*** MATERIALS PROVIDED

(* ===== verification/Raft.v ===== *)
(** * Applying the replicated log (dpxFSM.applyBatch, src/conductor/fsm.go)

    Correctness of the Raft apply path over any storage engine that meets its
    laws: a batch of committed log entries executes serially, and the way the
    log is cut into batches does not matter to proposals whose reads predate
    their batch. *)

From S2P Require Import Prelude Types Wire EngineSpec Fsm Occ Direct.

(** The proposal of a log entry; [None] for entries that carry none. *)
Definition log_proposal (log : Log) : option Proposal :=
  if log_command log then
    match Unmarshal zero_proposal (log_Data log) with Ok p => Some p | _ => None end
  else None.

(** Log entries with increasing 64-bit indices above [i] whose proposals are
    client proposals. Entries that do not decode are allowed. *)
Fixpoint logs_wf (i : Z) (logs : list Log) : Prop :=
  match logs with
  | [] => True
  | log :: logs' =>
      i < log_Index log ∧ is_u64 (log_Index log)
      ∧ (∀ p, log_proposal log = Some p → client_proposal p)
      ∧ logs_wf (log_Index log) logs'
  end.

(** The proposals a batch committed, with their log indices. *)
Fixpoint accepted_logs (logs : list Log) (rs : list ApplyResult) : list (Z * Proposal) :=
  match logs, rs with
  | log :: logs', r :: rs' =>
      (match log_proposal log with
       | Some p => if is_ok r then [(log_Index log, p)] else []
       | None => []
       end) ++ accepted_logs logs' rs'
  | _, _ => []
  end.

Section raft.
Context {Eng Snap Bat : Type} `{EngineLaws Eng Snap Bat}.
Context {Clock : Type} (clock_Observe : Clock → Z → Z → Clock).
Implicit Types f : dpxFSM Eng Clock.

Definition f_store f : store := eng_abs (f_engine f).

(** The FSM's invariant, the last log index being [i]. *)
Record finv (i : Z) f : Prop := {
  fi_engine : eng_inv (f_engine f);
  fi_ke : ke_ok (f_keyEpoch f) (f_store f);
  fi_index : 0 <= i;
  fi_bounded : bounded i (f_store f);
}.

Lemma finv_mono i j f : i <= j → finv i f → finv j f.
Proof.
  intros Hij []. split; try done; [lia|]. intros k Hk. specialize (fi_bounded0 k Hk). lia.
Qed.

(** *** One proposal *)

Lemma applyProposal_spec i f idx p shadow f' shadow' err :
  finv i f → i < idx → is_u64 idx → client_proposal p →
  applyProposal f idx p shadow = (f', shadow', err) →
  (∀ e, err = Some e → engine_error (res_err e) = false) →
  err = None ∧ shadow' = epochs_after idx (Writes p) shadow
    ∧ finv idx f' ∧ f_store f' = commit (f_store f) (idx, p) ∧ f_applied f' = idx
    ∧ f_watchers f' = f_watchers f.
Proof.
  intros [] Hi Hu Hp. unfold applyProposal.
  destruct (apply_writes_spec (f_engine f) idx (Writes p) _ [] shadow (f_keyEpoch f) Hp
    (bat_is_new (f_engine f))) as (bat & -> & Hb).
  apply (bat_is_add _ _ _ (applied_op idx)) in Hb. simpl in Hb.
  change (bat_Set bat appliedKey (encodeUint64 idx)) with (bat_add bat (applied_op idx)).
  cbn [f_engine set_keyEpoch f_syncPolicy].
  destruct (eng_ApplyBatch _ _ _) as [eng [er|]] eqn:Ea.
  { intros [= _ _ <-] He. by specialize (He _ eq_refl). }
  destruct (bat_is_apply _ _ _ _ _ fi_engine0 Hb Ea) as [Hinv Habs].
  change (eng_abs eng = commit (f_store f) (idx, p)) in Habs.
  set (f1 := set_applied (set_engine (set_keyEpoch f (epochs_after idx (Writes p) (f_keyEpoch f))) eng) idx).
  intros Hr He. assert (err = None ∧ f' = f1 ∧ shadow' = epochs_after idx (Writes p) shadow) as (-> & -> & ->).
  { destruct (decide _); [|by simplify_eq]. destruct (eng_Sync _) as [er|]; simplify_eq; [|done].
    by specialize (He _ eq_refl). }
  unfold f_store. cbn. split_and!; try done. split; unfold f_store; cbn; try done.
  - rewrite Habs. apply ke_ok_commit; [done|by apply client_user|done].
  - lia.
  - rewrite Habs. apply (bounded_commit idx Hu i); [lia|by apply client_user|done].
Qed.

Lemma finv_observe i f p : finv i f → finv i (observe clock_Observe f p).
Proof. intros []. unfold observe. case_match; by split. Qed.

(** *** One log entry *)

Lemma apply_log_spec i f shadow log f' shadow' r n :
  finv i f → i < log_Index log → is_u64 (log_Index log) →
  (∀ p, log_proposal log = Some p → client_proposal p) →
  apply_log clock_Observe f shadow log = (f', shadow', r, n) → engine_error r = false →
  finv (log_Index log) f'
    ∧ f_store f' = commits (f_store f) (accepted_logs [log] [r])
    ∧ validated (f_store f) (accepted_logs [log] [r]).
Proof.
  intros Hf Hi Hu Hp. cbn [accepted_logs]. intros Ha Hno. revert Ha. unfold apply_log, log_proposal in *.
  assert (∀ g, finv i g → finv (log_Index log) g) as Hmono
    by (intros g; apply finv_mono; lia).
  assert (validated (f_store f) []) as Hv0 by (intros cs1 c cs2 E; by destruct cs1).
  destruct (log_command log); simpl; [|intros [= <- <- <- <-]; split_and!; [by apply Hmono|done|done]].
  destruct (Unmarshal zero_proposal (log_Data log)) as [p|e|];
    [|intros [= <- <- <- <-]; split_and!; [by apply Hmono|done|done]..].
  assert (f_store (observe clock_Observe f p) = f_store f) as Eo.
  { unfold f_store. by rewrite (proj1 (observe_fields clock_Observe f p)). }
  pose proof (finv_observe i f p Hf) as Hf'.
  destruct (detectConflict _ _ _) eqn:Ec.
  { intros [= <- <- <- <-]. split; [by apply Hmono|]. split; done. }
  destruct (applyProposal _ (log_Index log) p shadow) as [[f1 sh1] err] eqn:Eap. intros Hr.
  destruct (applyProposal_spec i _ (log_Index log) p shadow _ _ _ Hf' Hi Hu (Hp p eq_refl) Eap)
    as (-> & _ & Hf1 & Hs & _ & Hw); [intros e ->; by simplify_eq|].
  injection Hr as <- <- <- <-. split; [done|]. simpl. rewrite Eo in Hs. split; [done|].
  apply (validated_snoc _ []); [done|]. apply detectConflict_false in Ec.
  eapply Forall_impl; [exact Ec|]. intros re Hre Hr. simpl.
  destruct Hf'. rewrite <- Eo. by rewrite <- fi_ke0.
Qed.

(** *** A batch *)

Lemma commits_app m cs1 cs2 : commits m (cs1 ++ cs2) = commits (commits m cs1) cs2.
Proof. apply foldl_app. Qed.

Lemma validated_app m cs1 cs2 :
  validated m cs1 → validated (commits m cs1) cs2 → validated m (cs1 ++ cs2).
Proof.
  intros H1 H2 l c r E. apply app_eq_app in E as [t [[E1 E2]|[E1 E2]]].
  - destruct t as [|c' t]; simpl in E2; simplify_eq.
    + rewrite app_nil_r in *. by apply (H2 [] c r).
    + by eapply H1.
  - subst l. rewrite commits_app. by eapply H2.
Qed.

Lemma apply_logs_spec i f shadow logs f' rs ns :
  finv i f → logs_wf i logs →
  apply_logs clock_Observe f shadow logs = (f', rs, ns) → no_engine_error rs →
  ∃ j, i <= j ∧ finv j f' ∧ length rs = length logs
    ∧ f_store f' = commits (f_store f) (accepted_logs logs rs)
    ∧ validated (f_store f) (accepted_logs logs rs).
Proof.
  revert i f shadow f' rs ns.
  induction logs as [|log logs IH]; intros i f shadow f' rs ns Hf Hwf Ha Hno; simpl in Ha.
  { simplify_eq. exists i. split_and!; try done. intros cs1 c cs2 E. by destruct cs1. }
  destruct Hwf as (Hi & Hu & Hp & Hwf).
  destruct (apply_log clock_Observe f shadow log) as [[[f1 sh1] r] n] eqn:E1.
  destruct (apply_logs clock_Observe f1 sh1 logs) as [[f2 rs2] ns2] eqn:E2.
  simplify_eq. apply Forall_cons in Hno as [Hr Hno].
  destruct (apply_log_spec i f shadow log _ _ _ _ Hf Hi Hu Hp E1 Hr) as (Hf1 & Hs1 & Hv1).
  destruct (IH _ _ _ _ _ _ Hf1 Hwf E2 Hno) as (j & Hj & Hf2 & Hl & Hs2 & Hv2).
  assert (accepted_logs (log :: logs) (r :: rs2) = accepted_logs [log] [r] ++ accepted_logs logs rs2)
    as Ea by (simpl; by rewrite app_nil_r).
  rewrite Ea, commits_app, <- Hs1. exists j. split_and!; try done; [lia|simpl; lia|].
  apply validated_app; [done|]. by rewrite <- Hs1.
Qed.

(** C3. Serializability of the replicated log. On an FSM in a good state (its
    epoch map agrees with the version records in the engine, no version above
    the last index), a batch of log entries with increasing 64-bit indices above
    it, corrupt and foreign entries included, whose proposals are client
    proposals (known operations on unreserved keys), is applied, and no entry is
    answered with an error of the engine, neither of the commit nor of the sync.
    Then every entry has one result, the state is good again, the store is
    exactly that of the committed proposals executed in log order, and every
    committed proposal passed validation against the versions at its place in
    that order. *)
Theorem raft_batch_serializable i f logs f' rs ns :
  finv i f → logs_wf i logs →
  applyBatch clock_Observe f logs = (f', rs, ns) → no_engine_error rs →
  ∃ j, i <= j ∧ finv j f' ∧ length rs = length logs
    ∧ f_store f' = commits (f_store f) (accepted_logs logs rs)
    ∧ validated (f_store f) (accepted_logs logs rs).
Proof. apply apply_logs_spec. Qed.
End raft.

******

▶ [EXERCISE]
Show all lines from the data that contain "Types".

▶ [RESPONSE TO THE EXERCISE]
From S2P Require Import Prelude Types Wire EngineSpec Fsm Occ Direct.
Implicit Types f : dpxFSM Eng Clock.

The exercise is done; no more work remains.